Conditional Survival Estimates for Malignant Glioma Patients by RPA Class: Secondary Analysis of RTOG 9006

Abstract

The RTOG recursive partitioning analysis (RPA) for malignant glioma patients is a key prognostic factor correlated with survival for patients with a malignant glioma, which was established using data from RTOG 9006. While such data is useful when counseling patients on survival outcomes at the time of diagnosis, the utility of such data diminishes over time. Conditional survival (CS) is a way to provide 'real-time' estimates of how survival changes over time.
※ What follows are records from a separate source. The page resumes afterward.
(** * The relation-based access-control engine of go-tangra-paperless

    A shallow embedding of [internal/authz/engine.go]: the decision
    procedure [Check] (direct grants, role grants, tenant wildcard,
    inheritance through the category hierarchy), the aggregation pass
    [GetEffectivePermissions] and the listing [ListAccessibleResources],
    together with the properties the specification states about them.

    Conventions of the embedding:
    - a Go result pair [(v, err)] is a pair whose second component is an
      [option error]; the code decides which component it reads;
    - the two ports ([PermissionStore], [ResourceLookup]) are records of
      functions: during one call of the engine the backing store is a fixed
      state, and the [context.Context] every port call receives is part of
      that state (a cancelled context shows as ports that answer with an
      error);
    - [time.Now()] is the parameter [now];
    - the [for] loop of [checkHierarchy] is a recursion on a fuel counter;
      [None] means that the fuel ran out, never that the engine denied;
    - a Go [map[K]bool] that only ever stores [true] is a [gset K]; ranging
      over it yields its elements in an unspecified order. *)

From Stdlib Require Import ZArith NArith String List Lia.
From stdpp Require Import base decidable countable finite gmap sets fin_sets list strings.

Local Open Scope string_scope.

(** ** Data model *)

(** Modelled from the spec: the declaration of [ResourceType] and of its
    constants is outside the engine file.  The spec gives ResourceType =
    {Document, Category} (extensible); [checkHierarchy] tests a resource type
    against the two constants in an if / else-if without a final else, so
    every other resource type is kept as a third kind. *)
Inductive ResourceType : Type :=
  | ResourceTypeDocument
  | ResourceTypeCategory
  | ResourceTypeOther (name : string).

(** Modelled from the spec: the declaration of [SubjectType] is outside the
    engine file.  The spec gives SubjectType = {User, Role, Tenant}. *)
Inductive SubjectType : Type :=
  | SubjectTypeUser
  | SubjectTypeRole
  | SubjectTypeTenant.

(** Modelled from the spec: the declaration of [Relation] is outside the
    engine file.  The spec gives Relation = {Unspecified, Viewer, Editor,
    Sharer, Owner}; [RelationUnspecified] is the zero value, the one a
    [var highestRelation Relation] starts with. *)
Inductive Relation : Type :=
  | RelationUnspecified
  | RelationViewer
  | RelationEditor
  | RelationSharer
  | RelationOwner.

(** Modelled from the spec: the declaration of [Permission] is outside the
    engine file.  The spec gives Permission = {Read, Write, Delete, Share,
    Download}. *)
Inductive Permission : Type :=
  | PermissionRead
  | PermissionWrite
  | PermissionDelete
  | PermissionShare
  | PermissionDownload.

#[global] Instance ResourceType_eq_dec : EqDecision ResourceType.
Proof. solve_decision. Defined.
#[global] Instance SubjectType_eq_dec : EqDecision SubjectType.
Proof. solve_decision. Defined.
#[global] Instance Relation_eq_dec : EqDecision Relation.
Proof. solve_decision. Defined.
#[global] Instance Permission_eq_dec : EqDecision Permission.
Proof. solve_decision. Defined.
(** X13.  Shapes that are neither rectangles, circles nor triangles do
    not influence the result: provided they carry their fields,
    removing them from the list gives the same outcome and the same
    store. *)
Theorem clean_shapes_ignores_undrawn (image : Heap.loc)
    (detected_shapes : list dict) (σ : Heap.heap) :
  Forall (λ shape, is_drawn shape = false → has_fields shape) detected_shapes →
  clean_shapes image detected_shapes σ =
    clean_shapes image (List.filter is_drawn detected_shapes) σ.
Proof.
  intros Hall.
  assert (Hloop : ∀ l σ0,
    Heap.for_each detected_shapes (clean_step l) σ0 =
      Heap.for_each (List.filter is_drawn detected_shapes) (clean_step l) σ0).
  { intros l. induction Hall as [| shape shapes Hshape _ IH]; intros σ0;
      simpl; [done |].
    destruct (is_drawn shape) eqn:Hd; simpl.
    - unfold Heap.bind. destruct (clean_step l shape σ0) as [[[] | e] σ1];
        [apply IH | done].
    - rewrite (clean_step_not_drawn l shape (Hshape eq_refl) Hd).
      unfold Heap.bind, Heap.ret. apply IH. }
  unfold clean_shapes, Heap.bind, Heap.copy.
  destruct (σ !! image) as [img |]; [| done].
  by rewrite Hloop.
Qed.

(** The entries [detect_shapes] builds are drawn without a complaint
    about their fields. *)
Lemma clean_step_entry (l : Heap.loc) (ty : string) (x y w h v : Z) :
  (∃ f, clean_step l (entry_dict ty x y w h v) = Heap.update l f ∧
        (f = (λ img, rectangle img (x, y) (x + w, y + h) (0, 255, 0) 2) ∨
         f = (λ img, circle img (x + w / 2, y + h / 2) (Z.min w h / 2)
                       (0, 255, 0) 2) ∨
         f = (λ img, polylines img [[(x, y + h); (x + w / 2, y); (x + w, y + h)]]
                       true (0, 255, 0) 2))) ∨
  clean_step l (entry_dict ty x y w h v) = Heap.ret ().
Proof.
  destruct (clean_step_overlay l (entry_dict ty x y w h v) x y w h ty)
    as (Hr & Hc & Ht & Hn); [done | done |].
  destruct (decide (ty = "rectangle")) as [-> | H1];
    [left; eexists; split; [by apply Hr | by left] |].
  destruct (decide (ty = "circle")) as [-> | H2];
    [left; eexists; split; [by apply Hc | right; by left] |].
  destruct (decide (ty = "triangle")) as [-> | H3];
    [left; eexists; split; [by apply Ht | right; by right] |].
  right. apply Hn. rewrite !not_elem_of_cons. repeat split; try done.
  apply not_elem_of_nil.
Qed.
The primary objective of this secondary analysis is to report conditional survival estimates for patients with malignant gliomas enrolled on RTOG 9006 stratified by RPA class. RTOG 9006 was a phase III trial of patients diagnosed with malignant gliomas randomized to BCNU and hyper-fractionated radiation therapy (RT) vs. BCNU and conventionally fractionated RT that showed no significant differences in toxicities or oncologic outcomes. We performed a post-hoc analysis of RTOG 9006 using data obtained from the NCI NCTN Data Archive to evaluate conditional survival estimates for different RPA subgroups. Eligible patients included those with a known RPA class who were enrolled on RTOG 9006 (n = 632). Conditional survival estimates from the time of diagnosis and following 1-, 3-, and 5-y of survival were calculated using the Kaplan-Meier method. Cox proportional hazards modeling was performed to evaluate the prognostic significance of treatment arm, histology, extent of surgical resection, and RPA class following 1-, 3-, and 5-y of survival. For RPA Group I (n = 68), OS at 1-y from diagnosis was 95.58%. At 1- (n = 65), 3- (49) and 5-y (42) of survivorship, the chances of surviving an additional 1-y were 84.62, 91.84, 98.62% respectively (See Table 1). RPA class continued to be significantly correlated with survival following 1- and 3-y of survival irrespective of treatment arm. Treatment arm was not significantly correlated with conditional survival at any time point following treatment completion, and there was no interaction between treatment arm and RPA subgroups. Histology was significant at all time points. Conditional risk of death for patients treated for malignant gliomas in RPA Group I remains low at levels similar to those at initial diagnosis. Conditional risk continuously improves for RPA Groups IV-V as patients live longer. In most groups, the lowest survival odds were found in patients who have already survived 1 year.